(Stored data entries)
⁂

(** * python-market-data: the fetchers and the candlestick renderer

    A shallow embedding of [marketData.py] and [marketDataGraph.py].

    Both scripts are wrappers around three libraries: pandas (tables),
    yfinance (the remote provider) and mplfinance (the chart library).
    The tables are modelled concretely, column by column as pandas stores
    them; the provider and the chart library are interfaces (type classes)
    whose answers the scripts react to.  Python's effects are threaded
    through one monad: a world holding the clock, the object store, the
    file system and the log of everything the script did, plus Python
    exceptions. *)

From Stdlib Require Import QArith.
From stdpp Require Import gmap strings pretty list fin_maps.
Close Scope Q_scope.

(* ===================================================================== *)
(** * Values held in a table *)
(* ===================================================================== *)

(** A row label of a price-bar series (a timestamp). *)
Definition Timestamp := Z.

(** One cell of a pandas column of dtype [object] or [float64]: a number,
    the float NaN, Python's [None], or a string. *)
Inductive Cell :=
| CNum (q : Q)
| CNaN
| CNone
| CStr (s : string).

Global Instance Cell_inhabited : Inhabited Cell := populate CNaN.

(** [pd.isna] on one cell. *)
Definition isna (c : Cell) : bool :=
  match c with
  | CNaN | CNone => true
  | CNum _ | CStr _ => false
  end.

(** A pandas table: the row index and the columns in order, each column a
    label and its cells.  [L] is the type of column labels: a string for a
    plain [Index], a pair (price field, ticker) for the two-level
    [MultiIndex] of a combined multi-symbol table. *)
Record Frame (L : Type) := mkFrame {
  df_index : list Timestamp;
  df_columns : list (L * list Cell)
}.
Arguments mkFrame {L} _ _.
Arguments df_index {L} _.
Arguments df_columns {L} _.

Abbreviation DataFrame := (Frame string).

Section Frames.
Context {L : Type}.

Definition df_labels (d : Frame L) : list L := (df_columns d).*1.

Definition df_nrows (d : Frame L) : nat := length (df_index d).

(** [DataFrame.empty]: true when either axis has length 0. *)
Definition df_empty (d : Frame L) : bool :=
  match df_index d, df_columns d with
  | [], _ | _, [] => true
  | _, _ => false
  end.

⁂

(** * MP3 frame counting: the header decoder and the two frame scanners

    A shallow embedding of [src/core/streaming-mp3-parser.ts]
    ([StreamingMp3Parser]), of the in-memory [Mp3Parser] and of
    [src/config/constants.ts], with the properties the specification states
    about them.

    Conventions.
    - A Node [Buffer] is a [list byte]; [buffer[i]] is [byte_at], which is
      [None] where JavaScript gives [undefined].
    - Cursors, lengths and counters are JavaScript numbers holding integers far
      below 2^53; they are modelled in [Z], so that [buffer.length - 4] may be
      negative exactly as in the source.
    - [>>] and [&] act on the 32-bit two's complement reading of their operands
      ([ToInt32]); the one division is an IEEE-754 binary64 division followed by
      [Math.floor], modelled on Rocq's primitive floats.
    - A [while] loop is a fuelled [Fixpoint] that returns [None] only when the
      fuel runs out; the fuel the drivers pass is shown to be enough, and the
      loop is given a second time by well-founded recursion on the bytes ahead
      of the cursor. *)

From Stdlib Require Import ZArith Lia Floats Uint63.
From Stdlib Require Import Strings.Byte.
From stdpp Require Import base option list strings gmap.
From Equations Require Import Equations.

⁂

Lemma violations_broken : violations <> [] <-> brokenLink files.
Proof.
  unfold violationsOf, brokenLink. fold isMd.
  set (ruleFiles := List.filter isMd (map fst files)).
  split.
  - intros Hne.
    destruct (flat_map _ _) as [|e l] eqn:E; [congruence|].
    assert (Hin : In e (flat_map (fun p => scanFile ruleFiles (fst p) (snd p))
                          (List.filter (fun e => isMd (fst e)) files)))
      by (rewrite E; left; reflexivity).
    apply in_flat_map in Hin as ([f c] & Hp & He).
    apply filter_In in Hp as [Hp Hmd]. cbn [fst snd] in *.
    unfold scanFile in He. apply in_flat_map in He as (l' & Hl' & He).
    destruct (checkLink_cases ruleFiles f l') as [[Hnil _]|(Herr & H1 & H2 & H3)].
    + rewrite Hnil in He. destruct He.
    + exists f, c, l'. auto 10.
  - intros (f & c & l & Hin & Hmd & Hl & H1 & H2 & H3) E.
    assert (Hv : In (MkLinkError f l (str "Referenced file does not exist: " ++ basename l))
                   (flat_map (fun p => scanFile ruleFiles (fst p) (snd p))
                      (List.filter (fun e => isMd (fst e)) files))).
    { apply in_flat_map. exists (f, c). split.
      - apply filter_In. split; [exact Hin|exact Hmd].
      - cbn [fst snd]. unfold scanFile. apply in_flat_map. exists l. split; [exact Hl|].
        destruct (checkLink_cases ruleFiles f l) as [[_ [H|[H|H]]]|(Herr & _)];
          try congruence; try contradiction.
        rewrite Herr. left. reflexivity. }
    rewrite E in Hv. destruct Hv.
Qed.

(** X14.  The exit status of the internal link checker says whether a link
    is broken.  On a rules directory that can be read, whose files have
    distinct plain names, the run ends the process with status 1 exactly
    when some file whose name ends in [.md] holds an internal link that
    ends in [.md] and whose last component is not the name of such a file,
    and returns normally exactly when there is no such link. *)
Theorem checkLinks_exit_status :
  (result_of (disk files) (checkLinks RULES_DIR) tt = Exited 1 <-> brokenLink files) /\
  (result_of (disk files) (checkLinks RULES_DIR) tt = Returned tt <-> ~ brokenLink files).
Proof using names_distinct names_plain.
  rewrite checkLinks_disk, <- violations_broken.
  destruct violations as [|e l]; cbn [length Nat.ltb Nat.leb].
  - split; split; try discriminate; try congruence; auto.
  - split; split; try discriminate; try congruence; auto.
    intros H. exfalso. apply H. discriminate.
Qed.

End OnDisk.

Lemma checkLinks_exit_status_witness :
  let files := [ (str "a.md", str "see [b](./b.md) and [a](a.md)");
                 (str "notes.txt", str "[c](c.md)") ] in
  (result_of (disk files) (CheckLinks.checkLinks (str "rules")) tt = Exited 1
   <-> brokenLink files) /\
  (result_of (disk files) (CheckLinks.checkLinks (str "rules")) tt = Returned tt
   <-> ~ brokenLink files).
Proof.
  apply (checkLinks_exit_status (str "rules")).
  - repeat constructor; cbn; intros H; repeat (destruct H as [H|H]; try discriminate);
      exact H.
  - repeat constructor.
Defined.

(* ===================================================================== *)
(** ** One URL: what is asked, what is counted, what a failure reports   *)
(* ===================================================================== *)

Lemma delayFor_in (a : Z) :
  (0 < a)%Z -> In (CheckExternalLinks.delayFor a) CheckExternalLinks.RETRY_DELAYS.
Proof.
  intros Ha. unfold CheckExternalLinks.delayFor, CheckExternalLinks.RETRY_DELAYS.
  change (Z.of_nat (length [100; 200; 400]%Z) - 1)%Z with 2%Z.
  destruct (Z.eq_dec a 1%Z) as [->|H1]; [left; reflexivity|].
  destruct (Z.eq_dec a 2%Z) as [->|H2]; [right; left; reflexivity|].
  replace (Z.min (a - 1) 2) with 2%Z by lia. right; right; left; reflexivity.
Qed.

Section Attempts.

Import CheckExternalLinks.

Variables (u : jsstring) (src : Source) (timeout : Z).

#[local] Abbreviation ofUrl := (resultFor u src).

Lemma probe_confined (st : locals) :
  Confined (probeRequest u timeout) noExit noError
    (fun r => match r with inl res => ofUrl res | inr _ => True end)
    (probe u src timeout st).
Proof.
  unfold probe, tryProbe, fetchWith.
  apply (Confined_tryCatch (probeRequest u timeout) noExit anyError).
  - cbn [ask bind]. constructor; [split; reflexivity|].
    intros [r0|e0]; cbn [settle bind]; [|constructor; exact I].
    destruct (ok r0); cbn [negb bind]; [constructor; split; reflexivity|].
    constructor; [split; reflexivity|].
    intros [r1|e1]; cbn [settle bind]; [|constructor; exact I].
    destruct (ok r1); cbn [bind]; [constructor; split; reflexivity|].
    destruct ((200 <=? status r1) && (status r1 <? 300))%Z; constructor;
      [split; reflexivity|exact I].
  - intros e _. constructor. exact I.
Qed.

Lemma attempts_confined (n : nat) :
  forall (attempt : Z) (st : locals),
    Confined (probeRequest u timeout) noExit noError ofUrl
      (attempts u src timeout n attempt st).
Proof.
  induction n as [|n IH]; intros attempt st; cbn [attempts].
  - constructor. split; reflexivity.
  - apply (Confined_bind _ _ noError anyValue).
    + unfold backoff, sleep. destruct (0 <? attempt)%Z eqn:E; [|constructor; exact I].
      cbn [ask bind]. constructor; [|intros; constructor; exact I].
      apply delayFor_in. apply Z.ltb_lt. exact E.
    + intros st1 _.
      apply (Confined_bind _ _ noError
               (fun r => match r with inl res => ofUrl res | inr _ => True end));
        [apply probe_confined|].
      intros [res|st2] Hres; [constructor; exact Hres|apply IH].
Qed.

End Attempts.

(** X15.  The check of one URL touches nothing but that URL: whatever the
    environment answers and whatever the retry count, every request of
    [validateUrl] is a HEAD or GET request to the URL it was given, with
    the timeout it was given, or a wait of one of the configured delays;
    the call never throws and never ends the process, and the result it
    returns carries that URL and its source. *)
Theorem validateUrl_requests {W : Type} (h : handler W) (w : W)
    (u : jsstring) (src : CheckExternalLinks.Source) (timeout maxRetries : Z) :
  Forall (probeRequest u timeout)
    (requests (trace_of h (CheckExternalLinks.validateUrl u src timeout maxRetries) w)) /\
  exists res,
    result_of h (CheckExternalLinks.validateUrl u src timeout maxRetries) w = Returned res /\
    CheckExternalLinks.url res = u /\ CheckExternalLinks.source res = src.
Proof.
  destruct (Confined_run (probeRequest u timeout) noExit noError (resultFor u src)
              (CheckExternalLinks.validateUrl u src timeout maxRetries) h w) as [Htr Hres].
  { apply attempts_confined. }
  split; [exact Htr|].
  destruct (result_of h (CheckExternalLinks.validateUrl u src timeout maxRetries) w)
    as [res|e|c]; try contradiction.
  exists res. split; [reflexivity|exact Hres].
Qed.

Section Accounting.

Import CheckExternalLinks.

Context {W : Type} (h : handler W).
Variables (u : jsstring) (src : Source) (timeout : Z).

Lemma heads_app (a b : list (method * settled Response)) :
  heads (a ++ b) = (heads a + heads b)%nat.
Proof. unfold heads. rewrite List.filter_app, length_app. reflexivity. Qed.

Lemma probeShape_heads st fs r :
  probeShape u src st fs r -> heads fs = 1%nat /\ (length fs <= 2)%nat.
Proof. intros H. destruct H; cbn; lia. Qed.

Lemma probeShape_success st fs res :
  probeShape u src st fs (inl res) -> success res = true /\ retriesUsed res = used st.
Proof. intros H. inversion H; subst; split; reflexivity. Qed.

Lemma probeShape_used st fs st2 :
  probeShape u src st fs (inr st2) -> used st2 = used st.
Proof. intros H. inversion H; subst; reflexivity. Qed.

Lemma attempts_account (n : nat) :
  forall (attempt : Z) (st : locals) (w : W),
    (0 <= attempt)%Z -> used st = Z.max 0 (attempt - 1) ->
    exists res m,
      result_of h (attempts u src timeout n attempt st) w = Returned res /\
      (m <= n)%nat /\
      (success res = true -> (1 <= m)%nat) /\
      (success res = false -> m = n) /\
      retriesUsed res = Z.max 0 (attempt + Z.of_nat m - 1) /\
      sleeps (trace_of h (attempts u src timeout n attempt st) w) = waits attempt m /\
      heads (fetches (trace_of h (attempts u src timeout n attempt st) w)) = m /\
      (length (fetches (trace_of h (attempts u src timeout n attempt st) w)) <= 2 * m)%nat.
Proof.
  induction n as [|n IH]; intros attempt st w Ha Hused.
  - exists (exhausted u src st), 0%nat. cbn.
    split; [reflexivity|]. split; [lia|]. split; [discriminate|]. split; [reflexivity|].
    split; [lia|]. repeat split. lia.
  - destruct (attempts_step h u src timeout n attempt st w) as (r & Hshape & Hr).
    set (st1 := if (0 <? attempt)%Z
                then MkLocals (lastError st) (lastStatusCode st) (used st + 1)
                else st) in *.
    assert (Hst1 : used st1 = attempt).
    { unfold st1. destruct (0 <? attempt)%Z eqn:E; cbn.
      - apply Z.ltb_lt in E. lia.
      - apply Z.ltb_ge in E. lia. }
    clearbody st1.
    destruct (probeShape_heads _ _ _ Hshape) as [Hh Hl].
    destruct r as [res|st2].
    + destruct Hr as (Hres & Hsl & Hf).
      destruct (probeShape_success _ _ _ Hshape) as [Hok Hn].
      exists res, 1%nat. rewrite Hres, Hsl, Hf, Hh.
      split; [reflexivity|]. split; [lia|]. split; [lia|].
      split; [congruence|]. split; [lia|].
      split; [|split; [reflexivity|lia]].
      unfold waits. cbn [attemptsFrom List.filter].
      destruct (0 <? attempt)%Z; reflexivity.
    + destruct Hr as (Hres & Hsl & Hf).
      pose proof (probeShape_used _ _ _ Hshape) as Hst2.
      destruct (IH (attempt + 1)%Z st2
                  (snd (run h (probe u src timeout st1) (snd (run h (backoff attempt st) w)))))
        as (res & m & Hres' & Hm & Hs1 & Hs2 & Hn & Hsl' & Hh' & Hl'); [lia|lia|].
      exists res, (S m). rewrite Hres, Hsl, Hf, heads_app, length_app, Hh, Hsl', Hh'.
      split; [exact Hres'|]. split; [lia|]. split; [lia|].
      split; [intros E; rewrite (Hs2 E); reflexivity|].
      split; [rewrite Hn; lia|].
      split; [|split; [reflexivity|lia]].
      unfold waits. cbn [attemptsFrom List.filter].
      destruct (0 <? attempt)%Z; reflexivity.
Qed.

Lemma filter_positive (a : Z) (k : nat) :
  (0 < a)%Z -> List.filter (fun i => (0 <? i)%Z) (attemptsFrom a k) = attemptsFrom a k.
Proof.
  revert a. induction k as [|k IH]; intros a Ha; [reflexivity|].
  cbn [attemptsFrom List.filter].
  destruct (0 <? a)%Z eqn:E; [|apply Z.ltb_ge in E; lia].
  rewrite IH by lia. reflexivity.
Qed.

⁂

● What the exercise asks:
Copy the lines above exactly. Start with the line containing "- repeat constructor.", end with the line containing "intros [r1|e1]; cbn", and include both.

● Result for this exercise:
  - repeat constructor.
Defined.

(* ===================================================================== *)
(** ** One URL: what is asked, what is counted, what a failure reports   *)
(* ===================================================================== *)

Lemma delayFor_in (a : Z) :
  (0 < a)%Z -> In (CheckExternalLinks.delayFor a) CheckExternalLinks.RETRY_DELAYS.
Proof.
  intros Ha. unfold CheckExternalLinks.delayFor, CheckExternalLinks.RETRY_DELAYS.
  change (Z.of_nat (length [100; 200; 400]%Z) - 1)%Z with 2%Z.
  destruct (Z.eq_dec a 1%Z) as [->|H1]; [left; reflexivity|].
  destruct (Z.eq_dec a 2%Z) as [->|H2]; [right; left; reflexivity|].
  replace (Z.min (a - 1) 2) with 2%Z by lia. right; right; left; reflexivity.
Qed.

Section Attempts.

Import CheckExternalLinks.

Variables (u : jsstring) (src : Source) (timeout : Z).

#[local] Abbreviation ofUrl := (resultFor u src).

Lemma probe_confined (st : locals) :
  Confined (probeRequest u timeout) noExit noError
    (fun r => match r with inl res => ofUrl res | inr _ => True end)
    (probe u src timeout st).
Proof.
  unfold probe, tryProbe, fetchWith.
  apply (Confined_tryCatch (probeRequest u timeout) noExit anyError).
  - cbn [ask bind]. constructor; [split; reflexivity|].
    intros [r0|e0]; cbn [settle bind]; [|constructor; exact I].
    destruct (ok r0); cbn [negb bind]; [constructor; split; reflexivity|].
    constructor; [split; reflexivity|].
    intros [r1|e1]; cbn [settle bind]; [|constructor; exact I].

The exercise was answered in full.